В 21-м столетии трагедию Евгения и Татьяны трагедией не назовёт никто. Оба персонажа могут заинтересовать сегодня лишь друг друга. И словеса их, и деяния вызывают ныне прежде всего смущение. По крайней мере, — в том немаловажном универсуме, который зовётся западной цивилизацией очень неудачно, ибо география тут давно уже ни при чём. Герой же «Исповеди» действенен и современен сегодня не меньше, чем при жизни. Причём, — на любом пространстве, населённом цивилизованными двуногими. Как и прежде, этот герой вызывает к себе сострадание или неприятие, благоговение или страх, восторг или презрение. Его заботы и вопросы являются в той же мере нашими заботами и вопросами, в какой они занимали его предков или будут — наших потомков. Он вечен. Безвременен. То есть неизбывно современен.
Всё на свете, что похоже на него, мне и представляется современным.
В том числе — поэзия.
Современная поэзия есть не обязательно та, которая сотворяется сегодня, в том самом «месте» во времени, где мы с вами, любезный читатель, пересеклись друг с другом. Пересеклись — пусть даже чтобы высказывать аксиомы, в которых одна из пересёкшихся сторон вызвалась усомниться.
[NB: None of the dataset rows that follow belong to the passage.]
(** * LaundryPro order intake: phone normaliser, message formatter,
      messaging gateway and intake handlers.

    A shallow embedding of the TypeScript sources of the repository
    (the [whatsapp] module with its two gateways, the serverless
    [handler] and the Express [handlePickupOrder]) together with the
    properties that the design document states about them.

    Conventions of the embedding:
    - a JavaScript string is the list of its UTF-16 code units, so that
      [length], [substring], [\s] and [trim] mean what they mean in the
      source;
    - everything the program reads from outside (environment variables,
      the clock, the random token, the date library, the two providers)
      is a field of the record [World]; the provider calls that were
      issued and the lines written to the console are kept in [Store];
    - a function that may throw returns a [Completion]; [try]/[catch]
      is the combinator [try_catch]. *)

From Stdlib Require Import Ascii String DecimalString.
From Stdlib Require Import List NArith ZArith QArith Bool Lia.
Import ListNotations.
Close Scope Q_scope.

Set Implicit Arguments.

(* ================================================================== *)
(** ** JavaScript strings *)

Module Js.

Definition jsstr := list N.

(** String literals of the source whose characters are ASCII. *)
Definition lit (s : string) : jsstr :=
  map N_of_ascii (list_ascii_of_string s).

Definition str_eqb (a b : jsstr) : bool :=
  if list_eq_dec N.eq_dec a b then true else false.

(** Truthiness of a string: every string but the empty one. *)
Definition truthy (s : jsstr) : bool :=
  match s with [] => false | _ :: _ => true end.

(** [\s] of a regular expression, which is also what [trim] removes:
    WhiteSpace and LineTerminator of ECMAScript. *)
Definition isWhiteSpace (c : N) : bool :=
  ((9 <=? c) && (c <=? 13) || (c =? 32) || (c =? 160) || (c =? 5760)
   || (8192 <=? c) && (c <=? 8202) || (c =? 8232) || (c =? 8233)
   || (c =? 8239) || (c =? 8287) || (c =? 12288) || (c =? 65279))%N.

(** [\d]: the ten ASCII digits. *)
Definition isDigit (c : N) : bool := ((48 <=? c) && (c <=? 57))%N.

Fixpoint dropWhile (p : N -> bool) (s : jsstr) : jsstr :=
  match s with
  | [] => []
  | c :: s' => if p c then dropWhile p s' else s
  end.

Definition trimStart (s : jsstr) : jsstr := dropWhile isWhiteSpace s.
Definition trimEnd (s : jsstr) : jsstr := rev (dropWhile isWhiteSpace (rev s)).
Definition trim (s : jsstr) : jsstr := trimEnd (trimStart s).

(** [s.replace(/[...]/g, empty)] for a character class [cls]. *)
Definition removeAll (cls : N -> bool) (s : jsstr) : jsstr :=
  filter (fun c => negb (cls c)) s.

Fixpoint startsWith (p s : jsstr) : bool :=
  match p, s with
  | [], _ => true
  | _ :: _, [] => false
  | a :: p', b :: s' => (a =? b)%N && startsWith p' s'
  end.

(** [s.replace(/^p/, empty)] for a literal [p]. *)
Definition stripPrefix (p s : jsstr) : jsstr :=
  if startsWith p s then skipn (length p) s else s.

(** [hay.includes(needle)]. *)
Fixpoint includes (hay needle : jsstr) : bool :=
  startsWith needle hay
  || match hay with
     | [] => false
     | _ :: hay' => includes hay' needle
     end.

(** [s.substring(a, b)] for [a <= b]; [s.substring(a)] is [skipn a s]. *)
Definition substring (a b : nat) (s : jsstr) : jsstr :=
  firstn (b - a) (skipn a s).

Fixpoint join (sep : jsstr) (l : list jsstr) : jsstr :=
  match l with
  | [] => []
  | [x] => x
  | x :: l' => x ++ sep ++ join sep l'
  end.

(** [/^\d{lo,hi}$/.test(s)]. *)
Definition testDigits (lo hi : nat) (s : jsstr) : bool :=
  forallb isDigit s && (lo <=? length s)%nat && (length s <=? hi)%nat.

(** *** Numbers

    The numbers of the program are doubles.  An integer [z] of this
    development stands for the double nearest to it, and an integer from
    [infinity] on, in absolute value, for [Infinity]: the functions that
    make a number out of text or print one round as JavaScript does. *)

(** The double nearest to a natural number, ties to the even mantissa
    of 53 bits. *)
Definition roundToDouble (a : Z) : Z :=
  (let bits := Z.log2 a + 1 in
   if bits <=? 53 then a else
   let shift := bits - 53 in
   let q := Z.shiftr a shift in
   let r := a - Z.shiftl q shift in
   let half := Z.shiftl 1 (shift - 1) in
   let q := if (half <? r) || ((r =? half) && Z.odd q) then q + 1 else q in
   Z.shiftl q shift)%Z.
Ибо мы с вами — всего лишь крохотнейшие точки на превеликом холсте Пространства. Всего лишь молниесно мелькающие песчинки в безгранично великом сосуде Времени. Которое, воистину говорю вам, не шевелится. И шевелиться не намерено. А посему, любезный читатель, прилагательное «современная» — если его приложить к поэзии — не имеет ничего общего ни с тем, что хронометрируют песчинки, мелькающие в старомодно приталенных стеклянных колбах, ни с тем, что считается новомодным среди двуногих сторожей времени. В моём хозяйстве, например, Марк Аврелий так же «утилитарен», как Дилан Томас, Рембрандт не старше Шагала, а Бетховен и Боб Дилан одинаково созвучны уму и сердцу. Все они безвременны, ибо каждый из них исходит именно из того, что составляет неисходящие, экзистенциальные треволнения людского рода, — и пока оный существует, сущими пребудут и они.